Understanding Mental Illnesses and Treatments

Mental illnesses are conditions that present alterations in a person’s thinking, emotions, and behavior. Treatments can be of a psychiatric and psychological nature, and in most cases, a combination of both is used.

Types of Treatment

Psychiatric Treatment

This treatment is carried out using psychoactive drugs (e.g., anxiolytics, antidepressants).

Psychological Treatment

This involves psychotherapy. The therapist reinforces the patient’s own mechanisms to resolve their conflicts.

Neurotic Disorders: Anxiety and Related Conditions

Neurotic disorders are mental processes or states characterized by a high level of anxiety, but without losing touch with reality.

Generalized Anxiety Disorder (GAD)

This is a disorder characterized by persistent feelings of anxiety. The causes are usually related to work, health, safety, etc. People who suffer from GAD are often aware that their situation does not correspond to the level of anxiety they experience.

Post-Traumatic Stress Disorder (PTSD)

This disorder occurs after a traumatic event in a person’s life. What characterizes people with PTSD is reliving the event through persistent memories, dreams, etc.

Phobias

A phobia is an anxious aversion towards certain people, objects, situations, or events. For example, claustrophobia is the fear of enclosed places.

Psychotic Disorders: Losing Touch with Reality

These are mental disorders characterized by a loss of contact with reality.

Symptoms of Psychotic Disorders

  • Hallucinations
  • Delusions
  • Bizarre behavior
  • Affective poverty (reduced emotional expression)
  • Lack of attention
  • Apathy
  • Social withdrawal (Insociability)

Understanding Depression

Depression is characterized by a feeling of intense sadness that is disproportionate in relation to the magnitude of the event that causes it.

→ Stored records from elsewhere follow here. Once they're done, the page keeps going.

(* ===== verification/SecurityChecks.v ===== *)
(** * The checks of machines and appliances ([security/checks/])

    What every provider shares ([mod.rs]), then one Module per file: Proxmox VE, Proxmox Backup Server, Synology, firewalls,
    UniFi and the machines with an agent.  A provider is a record of its functions. *)
From Stdlib Require Import Ascii.
From Stdlib Require String.
From S2P Require Import Prelude Text Float64 Decimal Tsdb Chrono Wire Security.

Definition above (bound : f64) (v : f64) : bool := f64_gt v bound.
Definition positive_value : f64 -> bool := above f64_zero.
Definition below (bound : f64) (v : f64) : bool := f64_lt v bound.
Module updates.
Definition FORTIGATE_FIRMWARE : CheckDef := {|
  cd_id := "fortigate.firmware";
  cd_title := "FortiOS patch installed";
  cd_category := Category.Patching;
  cd_severity := Severity.Critical;
  cd_reference := "https://docs.fortinet.com/upgrade-tool";
  cd_remediation := "Install the latest patch of your FortiOS branch (System > Firmware), following Fortinet's upgrade path. FortiOS flaws are actively exploited within days of disclosure." |}.
Definition FORTIGATE_LICENSE : CheckDef := {|
  cd_id := "fortigate.license";
  cd_title := "FortiGuard licences valid";
  cd_category := Category.Configuration;
  cd_severity := Severity.High;
  cd_reference := "https://docs.fortinet.com/product/fortigate";
  cd_remediation := "Renew the expired FortiGuard services: without them IPS, antivirus and web filtering signatures stop updating." |}.
Definition MIKROTIK_ROUTEROS : CheckDef := {|
  cd_id := "mikrotik.routeros";
  cd_title := "RouterOS up to date";
  cd_category := Category.Patching;
  cd_severity := Severity.High;
  cd_reference := "https://help.mikrotik.com/docs/spaces/ROS/pages/328142/Upgrading+and+installation";
  cd_remediation := "Install the latest RouterOS of your channel (System > Packages > Check For Updates)." |}.
Definition MIKROTIK_ROUTERBOOT : CheckDef := {|
  cd_id := "mikrotik.routerboot";
  cd_title := "RouterBOOT firmware matches RouterOS";
  cd_category := Category.Patching;
  cd_severity := Severity.Low;
  cd_reference := "https://help.mikrotik.com/docs/spaces/ROS/pages/328142/Upgrading+and+installation";
  cd_remediation := "Run System > RouterBOARD > Upgrade, then reboot, so the bootloader matches RouterOS." |}.
Definition HOMEASSISTANT : CheckDef := {|
  cd_id := "homeassistant.updates";
  cd_title := "Home Assistant components up to date";
  cd_category := Category.Patching;
  cd_severity := Severity.Medium;
  cd_reference := "https://www.home-assistant.io/docs/configuration/securing/";
  cd_remediation := "Install the pending updates (Settings > Updates) after reading the release notes." |}.
Definition NEXTCLOUD : CheckDef := {|
  cd_id := "nextcloud.server";
  cd_title := "Nextcloud server up to date";
  cd_category := Category.Patching;
  cd_severity := Severity.High;
  cd_reference := "https://docs.nextcloud.com/server/latest/admin_manual/maintenance/upgrade.html";
  cd_remediation := "Upgrade Nextcloud with the updater (or your container image) to the latest maintenance release." |}.
Definition NEXTCLOUD_APPS : CheckDef := {|
  cd_id := "nextcloud.apps";
  cd_title := "Nextcloud apps up to date";
  cd_category := Category.Patching;
  cd_severity := Severity.Medium;
  cd_reference := "https://docs.nextcloud.com/server/latest/admin_manual/installation/harden_server.html";
  cd_remediation := "Update the apps (Apps > Updates, or `occ app:update --all`)." |}.
Definition ADGUARD : CheckDef := {|
  cd_id := "adguard.version";
  cd_title := "AdGuard Home up to date";
  cd_category := Category.Patching;
  cd_severity := Severity.Medium;
  cd_reference := "https://github.com/AdguardTeam/AdGuardHome/wiki/Getting-Started#update";
  cd_remediation := "Update AdGuard Home (the Update button in the web interface, or a newer image)." |}.
Definition PIHOLE : CheckDef := {|
  cd_id := "pihole.version";
  cd_title := "Pi-hole up to date";
  cd_category := Category.Patching;
  cd_severity := Severity.Medium;
  cd_reference := "https://docs.pi-hole.net/main/update/";
  cd_remediation := "Run `pihole -up` (or pull the newer container image)." |}.
Definition PLEX : CheckDef := {|
  cd_id := "plex.version";
  cd_title := "Plex Media Server up to date";
  cd_category := Category.Patching;
  cd_severity := Severity.Medium;
  cd_reference := "https://support.plex.tv/articles/200289506-updating-plex-media-server/";
  cd_remediation := "Update Plex Media Server (Settings > General, or a newer image)." |}.
Definition PAPERLESS : CheckDef := {|
  cd_id := "paperless.version";
  cd_title := "Paperless-ngx up to date";
  cd_category := Category.Patching;
  cd_severity := Severity.Medium;
  cd_reference := "https://docs.paperless-ngx.com/setup/#updating";
  cd_remediation := "Pull the newer Paperless-ngx image and restart the stack." |}.
Definition TAILSCALE : CheckDef := {|
  cd_id := "tailscale.clients";
  cd_title := "Tailscale clients up to date";
  cd_category := Category.Patching;
  cd_severity := Severity.Medium;
  cd_reference := "https://tailscale.com/kb/1067/update";
  cd_remediation := "Update the listed devices, or enable auto-updates (`tailscale set --auto-update`)." |}.
Definition DEFS : list CheckDef := [FORTIGATE_FIRMWARE; FORTIGATE_LICENSE; MIKROTIK_ROUTEROS; MIKROTIK_ROUTERBOOT; HOMEASSISTANT; NEXTCLOUD; NEXTCLOUD_APPS; ADGUARD; PIHOLE; PLEX; PAPERLESS; TAILSCALE].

Personality Disorders: Enduring Patterns of Behavior

All people have a particular way of dealing with different situations that life presents. This way of coping is marked by our personality and the mechanisms we use to navigate our environment.

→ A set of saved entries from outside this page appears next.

(** C29. The report of a device, Active Directory apart whose findings are open: its score is the weight of the checks that pass
    out of the weight of those that pass or fail, in hundredths rounded to the nearest, computed in floats without error; there
    is none when nothing could be evaluated, and what is unknown counts neither for nor against; the letter is the one of the
    score, no better than C when a critical check fails; every check is listed once, what fails first, and the counts add up. *)
Theorem report_is_the_weighted_share now id name kind facts :
  kind <> "activedirectory"%string ->
  let r := build_report providers now id name kind facts in
  rp_supported r = true ->
  rp_score r = weighted_share (rp_checks r) /\
  (forall s, rp_score r = Some s -> 0 <= s <= 100 /\ rp_grade r = Some (capped_grade (rp_checks r) s)) /\
  (forall g, rp_grade r = Some g -> critical_failed (rp_checks r) = true -> Grade.rank Grade.C <= Grade.rank g) /\
  NoDup (ck_id <$> rp_checks r) /\ StronglySorted (le_by check_cmp) (rp_checks r) /\
  n_pass (rp_counts r) + n_fail (rp_counts r) + n_unknown (rp_counts r) = Z.of_nat (length (rp_checks r)).
Proof.
  intros Hk r (p & Hp & Hkp & _ & Ec & Es & Eg & En)%build_report_supported. pose proof (only_directories kind p Hp Hkp Hk) as Ha.
  fold r in Ec, Es, Eg, En. clearbody r.
  assert (rp_checks r ≡ₚ evaluate p kind facts) as Hperm by (rewrite Ec; apply sort_checks_perm).
  assert (Forall sound (rp_checks r)) as Hs by (rewrite Hperm; by apply providers_sound).
  assert (evaluated (rp_checks r) <= 60) as He.
  { unfold evaluated. rewrite !(weight_of_perm _ _ _ Hperm). etransitivity; [|by apply (providers_light p kind facts)].
    apply evaluated_bound. by apply providers_sound. }
  destruct (score_checks_exact _ Hs He) as [E1 E2]. rewrite E1 in Es. rewrite E2 in Eg. rewrite En.
  split_and!; [done| | | | |apply counts_total].
  - intros s E. rewrite Eg, <-Es, E. split; [|done]. rewrite Es in E. by eapply weighted_share_bounds.
  - rewrite Eg. intros g (s & _ & ->)%fmap_Some Hc. unfold capped_grade. rewrite Hc, grade_max_rank. lia.
  - rewrite Hperm. by apply providers_ids.
  - rewrite Ec. apply sort_by_sorted. apply _.
Qed.

(** Fixing never costs: when, of the same checks, some that failed are no longer failing or some start to pass, neither the
    score nor the letter gets worse. *)
Theorem fixing_never_lowers_the_score cs cs' s s' :
  Forall sound cs -> Forall sound cs' -> evaluated cs <= 60 -> evaluated cs' <= 60 -> Forall2 no_worse cs cs' ->
  so_score (score_checks cs) = Some s -> so_score (score_checks cs') = Some s' ->
  s <= s' /\
  forall g g', so_grade (score_checks cs) = Some g -> so_grade (score_checks cs') = Some g' -> Grade.rank g' <= Grade.rank g.
Proof.
  intros H1 H2 He He' Hw. destruct (score_checks_exact cs H1 He) as [-> ->], (score_checks_exact cs' H2 He') as [-> ->].
  destruct (no_worse_weights cs cs' H1 H2 Hw) as [Hp Hf].
  pose proof (weight_of_bounds Outcome.Pass cs H1). pose proof (weight_of_bounds Outcome.Fail cs' H2).
  pose proof (weight_of_bounds Outcome.Fail cs H1). pose proof (weight_of_bounds Outcome.Pass cs' H2).
  unfold weighted_share. destruct (evaluated cs =? 0) eqn:E; [done|]. destruct (evaluated cs' =? 0) eqn:E'; [done|]. bools.
  intros [= <-] [= <-]. unfold evaluated in *.
  assert (exact_share (weight_of Outcome.Pass cs) (weight_of Outcome.Pass cs + weight_of Outcome.Fail cs) <=
          exact_share (weight_of Outcome.Pass cs') (weight_of Outcome.Pass cs' + weight_of Outcome.Fail cs')) as Hle
    by (apply exact_share_mono; nia).
  split; [done|]. cbn. intros g g' [= <-] [= <-]. apply grade_for_mono in Hle. unfold capped_grade.
  pose proof (no_worse_critical cs cs' Hw) as Hc.
  destruct (critical_failed cs'); [rewrite Hc by done; rewrite !grade_max_rank; lia|].
  destruct (critical_failed cs); rewrite ?grade_max_rank; lia.
Qed.

(** ** What a provider reads *)

Definition within (names : list string) (facts : Facts) : Facts := filter (fun f => f_name f ∈ names) facts.
Lemma all_of_within names m facts : m ∈ names -> all_of m (within names facts) = all_of m facts.
Proof.
  intros Hm. unfold all_of, within. rewrite list_filter_filter. apply list_filter_iff. intros f. split; [tauto|].
  intros <-. by split.
Qed.
Ltac read_names := apply (bool_decide_unpack _); vm_compute; exact I.
Ltac opened := unfold zero_everywhere, has, max_of, min_of, sum_of, names_where.
Ltac frame := opened; rewrite ?all_of_within by read_names; reflexivity.

(** A provider reads nothing but the metrics it names. *)
Lemma proxmox_reads facts : proxmox.evaluate_proxmox (within (metrics proxmox.Proxmox) facts) = proxmox.evaluate_proxmox facts.
Proof.
  unfold proxmox.evaluate_proxmox, proxmox.repo_test, proxmox.repo_health, proxmox.subscription, proxmox.certificate,
    proxmox.backup_coverage, proxmox.backup_jobs. frame.
Qed.
Lemma pbs_reads facts : pbs.evaluate_pbs (within (metrics pbs.Pbs) facts) = pbs.evaluate_pbs facts.
Proof. unfold pbs.evaluate_pbs, pbs.restart, pbs.jobs, pbs.offsite, pbs.integrity, pbs.certificate. frame. Qed.
Lemma synology_reads kind facts :
  evaluate synology.Synology kind (within (metrics synology.Synology) facts) = evaluate synology.Synology kind facts.
Proof. cbn [evaluate synology.Synology]. unfold synology.dsm_version, synology.backup_configured, synology.backup_result. frame. Qed.
Lemma opnsense_reads facts :
  firewall.evaluate_opnsense (within (metrics firewall.Opnsense) facts) = firewall.evaluate_opnsense facts.
Proof. unfold firewall.evaluate_opnsense, firewall.firmware. frame. Qed.
Lemma tls_reads kind facts : evaluate tls.TlsMonitor kind (within (metrics tls.TlsMonitor) facts) = evaluate tls.TlsMonitor kind facts.
Proof. cbn [evaluate tls.TlsMonitor]. unfold tls.expiry, tls.trusted, tls.version. frame. Qed.
Lemma ntp_reads kind facts : evaluate ntp.Ntp kind (within (metrics ntp.Ntp) facts) = evaluate ntp.Ntp kind facts.
Proof. cbn [evaluate ntp.Ntp]. unfold ntp.synchronized, ntp.offset. frame. Qed.
Lemma agent_reads facts : agent.evaluate_agent (within (metrics agent.Agent) facts) = agent.evaluate_agent facts.
Proof. unfold agent.evaluate_agent, agent.count, agent.container_updates, agent.container_age. frame. Qed.
Lemma gitlab_reads kind facts : evaluate gitlab.Gitlab kind (within (metrics gitlab.Gitlab) facts) = evaluate gitlab.Gitlab kind facts.
Proof. cbn [evaluate gitlab.Gitlab]. unfold gitlab.two_factor, gitlab.signup, gitlab.migrations. frame. Qed.
Lemma rows_named : forallb (fun r => bool_decide (updates.row_metric r ∈ metrics updates.VendorUpdates)) updates.ROWS = true.
Proof. vm_compute. reflexivity. Qed.
Lemma updates_reads kind facts :
  updates.evaluate_kind kind (within (metrics updates.VendorUpdates) facts) = updates.evaluate_kind kind facts.
Proof.
  unfold updates.evaluate_kind. apply list_fmap_ext. intros i r Hr%list_elem_of_lookup_2. apply list_elem_of_filter in Hr as [_ Hr].
  pose proof (proj1 (forallb_elem _ _) rows_named r Hr) as Hm. cbv beta in Hm. bools.
  unfold updates.evaluate_row, max_of. by rewrite all_of_within.
Qed.
Lemma webserver_reads names d facts a b lab : a ∈ names -> b ∈ names ->
  webserver.version_check d (within names facts) a b lab = webserver.version_check d facts a b lab.
Proof. intros Ha Hb. unfold webserver.version_check, has. by rewrite !all_of_within. Qed.

Lemma reads_its_metrics p kind facts : p ∈ providers -> evaluate p kind (within (metrics p) facts) = evaluate p kind facts.
Proof.
  unfold providers. rewrite !elem_of_cons, elem_of_nil. intros Hp. repeat destruct Hp as [->|Hp]; try done.
  - apply proxmox_reads.
  - apply pbs_reads.
  - apply synology_reads.
  - apply opnsense_reads.
  - cbn [evaluate firewall.Pfsense]. unfold firewall.evaluate_pfsense. frame.
  - cbn [evaluate unifi.Unifi]. unfold unifi.evaluate_unifi. frame.
  - apply tls_reads.
  - apply ntp_reads.
  - cbn [evaluate webserver.Nginx]. rewrite webserver_reads; [done|read_names..].
  - cbn [evaluate webserver.Apache]. rewrite webserver_reads; [done|read_names..].
  - apply agent_reads.
  - apply updates_reads.
  - cbn [evaluate activedirectory.ActiveDirectory]. unfold activedirectory.evaluate_findings. frame.
  - apply gitlab_reads.
  - cbn [evaluate forgejo.Forgejo]. unfold forgejo.evaluate_forgejo. frame.
Qed.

Criteria for Defining Abnormality

  • Biological Criteria: Assumes a biological cause determines the illness, often detected as an alteration of the nervous system.
  • Statistical Criteria: Defines normality based on what is most common. Behaviors that deviate significantly from the norm are considered abnormal.
  • Social Criteria: Determined by social norms; behavior that violates these norms is considered inappropriate.
  • Subjective Criteria: Proposed by the individual themselves, relying on the person’s awareness of their situation and suffering.

Types of Personality Disorders

Paranoid Personality Disorder

People with this disorder are usually suspicious and distrustful of others. This makes them distant in their relationships. They often believe others are against them and perceive conspiracies or malicious intent behind trivial facts.

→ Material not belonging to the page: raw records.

(* ===== verification/Enrolment.v ===== *)
(** * Machines with an agent ([collectors/agent/store.rs], [receive.rs], [token.rs], [api/agent_commands.rs])

    Enrolment tokens, the machines they let in, the secret that binds each machine to its agent, and the two
    doors agents come through: the batches of measures and the channel of commands.

    A request reads the clock once: [clock] is the second of its statements, [clock_ms] the instant of the
    batch.  Random secrets are the bytes drawn. *)
From Stdlib Require Import Ascii.
From Stdlib Require String.
From S2P Require Import Prelude Text Float64 Chrono Db Handler Accounts Auth Wire Relay Commands Agent Targets.

(** ** Identity of a machine (crate [proto], [push.rs]) *)

Record AgentIdentity := {
  hostname : string;
  os : string;
  os_version : option string;
  kernel_version : option string;
  arch : option string;
  agent_version : string;
  commands_enabled : option bool;
  relay : bool;
  site : option string;
  machine_id : option string;
  id_tags : gmap string string;
  binding_supported : bool;
}.

Definition key `{Crates} (i : AgentIdentity) : string :=
  match (trim <$> machine_id i) ≫= non_empty with
  | Some id => id
  | None => lowercase (trim (hostname i))
  end.

Definition PUSH_PROTOCOL_VERSION : Z := 1.

Record PushBatch := { protocol : Z; identity : AgentIdentity; sent_at_ms : Z; b_measures : list Sample }.

(** ** Tokens ([token.rs]) *)

Definition TOKEN_PREFIX : string := "dmon_".
Definition AGENT_SECRET_PREFIX : string := "dmab_".
Definition DISPLAY_LEN : nat := String.length TOKEN_PREFIX + 8.

Definition generate (bytes : list Z) : string := (TOKEN_PREFIX +:+ hex_encode bytes)%string.
Definition generate_secret (bytes : list Z) : string := (AGENT_SECRET_PREFIX +:+ hex_encode bytes)%string.

Definition extract_secret (header : option string) : option string := (trim <$> header) ≫= non_empty.

Definition fingerprint `{Crates} (token : string) : string := hex_encode (sha256 token).

(** [chars().take(n)]; a token is made of ASCII characters. *)
Definition display_prefix (token : string) : string := String.substring 0 DISPLAY_LEN token.

Definition extract_bearer (header : option string) : option string :=
  header ← trim <$> header;
  '(scheme, value) ← split_once " "%char header;
  if negb (eq_ignore_ascii_case scheme "bearer") then None else non_empty (trim value).

(** ** Tables ([store.rs]) *)

Record TokenPolicy := { max_uses : option Z; expires_in_days : option Z }.
Definition TokenPolicy_default : TokenPolicy := {| max_uses := Some 1; expires_in_days := None |}.

(** A row of [agent_tokens]; instants are seconds. *)
Record TokenRow := {
  k_name : string;
  k_hash : string;
  k_prefix : string;
  k_created_at : Z;
  k_last_used_at : option Z;
  k_revoked_at : option Z;
  k_max_uses : option Z;
  k_uses : Z;
  k_expires_at : option Z;
}.

(** A row of [agent_hosts], under the number of its target. *)
Record HostRow := {
  h_key : string;
  h_hostname : string;
  h_os : string;
  h_os_version : option string;
  h_kernel_version : option string;
  h_arch : option string;
  h_agent_version : string;
  h_commands_enabled : option bool;
  h_relay : bool;
  h_site : option string;
  h_token_id : option Z;
  h_secret_hash : option string;
  h_binding_supported : bool;
  h_rebind_until : option Z;
  h_bound_at : option Z;
  h_last_seen_ms : option Z;
  h_last_samples : Z;
}.

Record State := {
  fleet : Targets.State;
  last_token : Z;
  tokens : gmap Z TokenRow;
  hosts : gmap Z HostRow;
  channel : Tables;
  sink : list (list Sample);
}.

Definition set_fleet (x : Targets.State) (s : State) : State :=
  Build_State x (last_token s) (tokens s) (hosts s) (channel s) (sink s).
Definition with_tokens (f : gmap Z TokenRow -> gmap Z TokenRow) (s : State) : State :=
  Build_State (fleet s) (last_token s) (f (tokens s)) (hosts s) (channel s) (sink s).
Definition with_hosts (f : gmap Z HostRow -> gmap Z HostRow) (s : State) : State :=
  Build_State (fleet s) (last_token s) (tokens s) (f (hosts s)) (channel s) (sink s).
Definition set_channel (x : Tables) (s : State) : State :=
  Build_State (fleet s) (last_token s) (tokens s) (hosts s) x (sink s).
Definition send_batch (b : list Sample) (s : State) : State :=
  Build_State (fleet s) (last_token s) (tokens s) (hosts s) (channel s) (sink s ++ [b]).

(** Assignments to columns of [agent_tokens]. *)
Definition set_revoked (at_ : Z) (k : TokenRow) : TokenRow :=
  Build_TokenRow (k_name k) (k_hash k) (k_prefix k) (k_created_at k) (k_last_used_at k) (Some at_)
    (k_max_uses k) (k_uses k) (k_expires_at k).
Definition add_use (k : TokenRow) : TokenRow :=
  Build_TokenRow (k_name k) (k_hash k) (k_prefix k) (k_created_at k) (k_last_used_at k) (k_revoked_at k)
    (k_max_uses k) (k_uses k + 1) (k_expires_at k).
Definition set_used (at_ : Z) (k : TokenRow) : TokenRow :=
  Build_TokenRow (k_name k) (k_hash k) (k_prefix k) (k_created_at k) (Some at_) (k_revoked_at k)
    (k_max_uses k) (k_uses k) (k_expires_at k).

Module EnrolmentDenied.
Inductive EnrolmentDenied := Exhausted | Expired.

Definition message (d : EnrolmentDenied) : string :=
  match d with
  | Exhausted =>
      ("This enrollment token has already enrolled all the machines it was " +:+
       "allowed to. Create a new token, or a reusable one for a fleet.")
  | Expired =>
      ("This enrollment token has passed its enrollment deadline. Create a new " +:+
       "one; machines already enrolled keep reporting.")
  end%string.
End EnrolmentDenied.
Notation EnrolmentDenied := EnrolmentDenied.EnrolmentDenied.

Module RegisterError.
Inductive RegisterError :=
| BindingMismatch
| EnrolmentDenied (why : EnrolmentDenied)
| NotBound
| AgentTooOld
| Internal.
End RegisterError.
Notation RegisterError := RegisterError.RegisterError.

Module IngestError.
Inductive IngestError :=
| Unauthorized
| Forbidden (why : string)
| BadRequest (why : string)
| Internal.
End IngestError.
Notation IngestError := IngestError.IngestError.

Module KeyAuth.
Inductive KeyAuth := Unknown | Denied | NotBound | Allowed (target : Z).
End KeyAuth.
Notation KeyAuth := KeyAuth.KeyAuth.

(** What a request brings besides its content. *)
Record Request := {
  clock : Z;
  clock_ms : Z;
  bearer : option string;
  secret_header : option string;
  drawn : list Z;
  r_nonce : list Z;
}.

Section machines.
Context `{Crates} `{CredentialJson} `{Json}.

(** [None] when the fingerprint is taken. *)
Definition create_token (now : Z) (bytes : list Z) (name : string) (p : TokenPolicy) (s : State)
  : option (State * (Z * string)) :=
  let clear := generate bytes in
  let row := {| k_name := name; k_hash := fingerprint clear; k_prefix := display_prefix clear;
                k_created_at := now; k_last_used_at := None; k_revoked_at := None; k_max_uses := max_uses p;
                k_uses := 0; k_expires_at := (fun days => now + days * 86400) <$> expires_in_days p |} in
  if bool_decide (map_Exists (fun _ k => k_hash k = k_hash row) (tokens s)) then None
  else
    let id := last_token s + 1 in
    Some (Build_State (fleet s) id (<[id := row]> (tokens s)) (hosts s) (channel s) (sink s), (id, clear)).

Definition revoke_token (now id : Z) (s : State) : State * bool :=
  match tokens s !! id with
  | Some k => match k_revoked_at k with
              | None => (with_tokens (alter (set_revoked now) id) s, true)
              | Some _ => (s, false)
              end
  | None => (s, false)
  end.

(** The hash is unique: at most one row matches. *)
Definition find_active_token (print : string) (s : State) : option Z :=
  fst <$> head (filter (fun kv => k_hash kv.2 = print /\ k_revoked_at kv.2 = None) (map_to_list (tokens s))).

Definition enrolment_allowed (now token : Z) (s : State) : option EnrolmentDenied :=
  match tokens s !! token with
  | None => Some EnrolmentDenied.Expired
  | Some k =>
      if is_some_and (k_expires_at k) (fun t => t <=? now) then Some EnrolmentDenied.Expired
      else if is_some_and (k_max_uses k) (fun max => max <=? k_uses k) then Some EnrolmentDenied.Exhausted
      else None
  end.

Definition consume_enrolment (token : Z) (s : State) : State := with_tokens (alter add_use token) s.
Definition touch_token (now token : Z) (s : State) : State := with_tokens (alter (set_used now) token) s.

Definition find_host (k : string) (s : State) : option (Z * HostRow) :=
  head (filter (fun h => h_key h.2 = k) (map_to_list (hosts s))).
Definition rebind_open (now : Z) (h : HostRow) : bool := is_some_and (h_rebind_until h) (fun t => now <? t).

Definition site_of (i : AgentIdentity) : option string := (trim <$> site i) ≫= non_empty.

Definition bind_row (now : Z) (secret : string) (token : Z) (h : HostRow) : HostRow :=
  Build_HostRow (h_key h) (h_hostname h) (h_os h) (h_os_version h) (h_kernel_version h) (h_arch h)
    (h_agent_version h) (h_commands_enabled h) (h_relay h) (h_site h) (Some token)
    (Some (fingerprint secret)) true None (Some now) (h_last_seen_ms h) (h_last_samples h).
Definition bind_host (now target : Z) (secret : string) (token : Z) (s : State) : State :=
  with_hosts (alter (bind_row now secret token) target) s.

Definition describe (i : AgentIdentity) (h : HostRow) : HostRow :=
  Build_HostRow (h_key h) (hostname i) (os i) (os_version i) (kernel_version i) (arch i)
    (agent_version i) (commands_enabled i) (relay i) (site_of i) (h_token_id h)
    (h_secret_hash h) (binding_supported i) (h_rebind_until h) (h_bound_at h) (h_last_seen_ms h) (h_last_samples h).
Definition update_host (target : Z) (i : AgentIdentity) (s : State) : State :=
  with_hosts (alter (describe i) target) s.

Schizoid Personality Disorder

Individuals are typically introverted, lonely, and distant. They do not adapt well socially and do not tolerate the invasion of their privacy.

Histrionic Personality Disorder

These individuals have an excessive need for attention and may “overact” in many situations. They need to create sympathy beyond what might be considered normal. They are often easily influenced and very susceptible to criticism.

Disorders of Childhood and Adolescence

Intellectual Disability (formerly Mental Retardation)

This is regarded as a disability characterized by significant limitations in both intellectual functioning and adaptive behavior. Treatments include early stimulation, pedagogical treatment, and psychological treatment.

Eating Disorders

Anorexia Nervosa

This is a disease characterized by the refusal to maintain a body weight above the healthy minimum, an intense fear of gaining weight, and a distorted self-image.

Bulimia Nervosa

This disorder is characterized by a persistent need to consume excessive amounts of food (binging), followed by attempts to compensate through behaviors such as self-induced vomiting, abuse of laxatives or diuretics, or intermittent restrictive diets.